▶ WHAT THIS TASK INVOLVES: Write out again, exactly, the lines below starting at the one with "Theorem directed_delivered (sender" and ending at the one with "unfold Yumi.encryptPacket. rewrite".

▶ PROVIDED RECORDS:
(** X4. A truthy value sent with [send(address, value)] to a peer in the
    table is boxed for that peer's key; the peer, when it receives the
    envelope within its timeout on the same identifier, opens it and emits
    the event [message] with the sender's address, once, provided the
    libraries carry the envelope and the packet in it faithfully. *)
Theorem directed_delivered (sender receiver : Yumi.Yumi) (env env' : Env)
    (address peerEk : string) (peer : Yumi.PeerInfo) (message : json) :
  let params := [("y", Some (JStr "m")); ("v", Some (JStr (JSON_stringify message)))] in
  let packet := Yumi.makePacket sender env params in
  let from := Yumi.address receiver (Some (Yumi.pk sender)) in
  Yumi.reachable sender ->
  address <> "" ->
  Yumi.peers sender !! address = Some peer ->
  Yumi.peer_ek peer = Some (JStr peerEk) ->
  Yumi.sealed sender receiver env packet peerEk ->
  Yumi.carried sender env params ->
  JSON_parse (JSON_stringify message) = Some message ->
  truthy message = true ->
  Yumi.identifier sender = Yumi.identifier receiver ->
  now env' < now env + Yumi.timeout receiver ->
  exists wire,
    Yumi.encryptPacket sender env (Some (Yumi.peer_pk peer)) packet = Ok wire
    /\ Yumi.send sender env (Some (JStr address)) (Some message)
       = (Yumi.sendRaw sender env wire, Ok tt)
    /\ (truthy_num (Yumi.seen receiver !! Yumi.packet_hash (toBuffer wire)) = false ->
        Yumi.messages_of
          (snd (Yumi.onMessage receiver (Yumi.identifier receiver) env' (toBuffer wire)))
        = [Yumi.EvMessage from message (JObj (Yumi.payload sender env params))]).
Proof.
  intros params packet from Hreach Haddr Hpeer Hek Hsealed Hc Hjson Htruthy Hid Htime.
  destruct Hsealed as (ekBytes & encrypted & senderEk & Hdec & Hbox & Hsealed).
  cbv zeta in Hsealed. destruct Hsealed as (Ht & Hp & Hsek & Hopen).
  set (envelope := [("n", JStr (toHex (nonce24 env))); ("ek", JStr (Yumi.ek sender));
                    ("e", JStr (toHex encrypted))]) in *.
  assert (Hkeyed : Yumi.address sender (Some (Yumi.peer_pk peer)) = address).
  { apply (reachable_peers_keyed sender Hreach address peer Hpeer). }
  assert (Henc : Yumi.encryptPacket sender env (Some (Yumi.peer_pk peer)) packet
                 = Ok (JSON_stringify (JObj envelope))).
  { unfold Yumi.encryptPacket. rewrite Hkeyed, Hpeer, Hek, Hdec, Hbox. reflexivity. }
  exists (JSON_stringify (JObj envelope)). split; [exact Henc |]. split.
  - unfold Yumi.send. cbn [truthy_opt]. rewrite Htruthy. cbn [truthy_opt negb truthy].
    destruct (String.eqb_spec address "") as [-> | _]; [contradiction |].
    cbn [negb Yumi.ToString_opt ToString]. rewrite (peer_pk_of_own _ _ _ Hpeer).
    change (Yumi.makePacket sender env _) with packet. rewrite Henc. reflexivity.
  - intros Hseen.
    assert (Hauth : Yumi.authentic receiver (Yumi.identifier receiver) env'
                                   (toBuffer (JSON_stringify (JObj envelope)))
                    = Some (Yumi.payload sender env params, Yumi.pk sender)).
    { apply signed_authentic; try assumption; try reflexivity.
      - cbv zeta. unfold Yumi.signed_of. rewrite Ht, Hp.
        unfold envelope. cbn [Yumi.decrypt]. unfold has.
        cbn [get foldl fst snd String.eqb Ascii.eqb Bool.eqb andb].
        rewrite Hsek, Hopen.
        destruct Hc as (H1 & H2 & _).
        unfold packet. rewrite makePacket_payload. cbv zeta. rewrite H1, H2. reflexivity.
      - cbn. now rewrite Hid. }
    rewrite (onMessage_authentic _ _ _ _ _ _ Hseen Hauth). cbv zeta.
    cbn [snd]. rewrite messages_of_app, sawPeer_no_message, dispatch_messages.
    change (get "y" (Yumi.payload sender env params)) with (Some (JStr "m")).
    change (get "v" (Yumi.payload sender env params))
      with (Some (JStr (JSON_stringify message))).
    cbn [Yumi.is_str String.eqb Ascii.eqb Bool.eqb app Yumi.ToString_opt ToString].
    rewrite Hjson, Htruthy.
    f_equal. f_equal. apply address_keys. rewrite sawPeer_keys. reflexivity.
Qed.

▶ ANSWER AREA:
Theorem directed_delivered (sender receiver : Yumi.Yumi) (env env' : Env)
    (address peerEk : string) (peer : Yumi.PeerInfo) (message : json) :
  let params := [("y", Some (JStr "m")); ("v", Some (JStr (JSON_stringify message)))] in
  let packet := Yumi.makePacket sender env params in
  let from := Yumi.address receiver (Some (Yumi.pk sender)) in
  Yumi.reachable sender ->
  address <> "" ->
  Yumi.peers sender !! address = Some peer ->
  Yumi.peer_ek peer = Some (JStr peerEk) ->
  Yumi.sealed sender receiver env packet peerEk ->
  Yumi.carried sender env params ->
  JSON_parse (JSON_stringify message) = Some message ->
  truthy message = true ->
  Yumi.identifier sender = Yumi.identifier receiver ->
  now env' < now env + Yumi.timeout receiver ->
  exists wire,
    Yumi.encryptPacket sender env (Some (Yumi.peer_pk peer)) packet = Ok wire
    /\ Yumi.send sender env (Some (JStr address)) (Some message)
       = (Yumi.sendRaw sender env wire, Ok tt)
    /\ (truthy_num (Yumi.seen receiver !! Yumi.packet_hash (toBuffer wire)) = false ->
        Yumi.messages_of
          (snd (Yumi.onMessage receiver (Yumi.identifier receiver) env' (toBuffer wire)))
        = [Yumi.EvMessage from message (JObj (Yumi.payload sender env params))]).
Proof.
  intros params packet from Hreach Haddr Hpeer Hek Hsealed Hc Hjson Htruthy Hid Htime.
  destruct Hsealed as (ekBytes & encrypted & senderEk & Hdec & Hbox & Hsealed).
  cbv zeta in Hsealed. destruct Hsealed as (Ht & Hp & Hsek & Hopen).
  set (envelope := [("n", JStr (toHex (nonce24 env))); ("ek", JStr (Yumi.ek sender));
                    ("e", JStr (toHex encrypted))]) in *.
  assert (Hkeyed : Yumi.address sender (Some (Yumi.peer_pk peer)) = address).
  { apply (reachable_peers_keyed sender Hreach address peer Hpeer). }
  assert (Henc : Yumi.encryptPacket sender env (Some (Yumi.peer_pk peer)) packet
                 = Ok (JSON_stringify (JObj envelope))).
  { unfold Yumi.encryptPacket. rewrite Hkeyed, Hpeer, Hek, Hdec, Hbox. reflexivity. }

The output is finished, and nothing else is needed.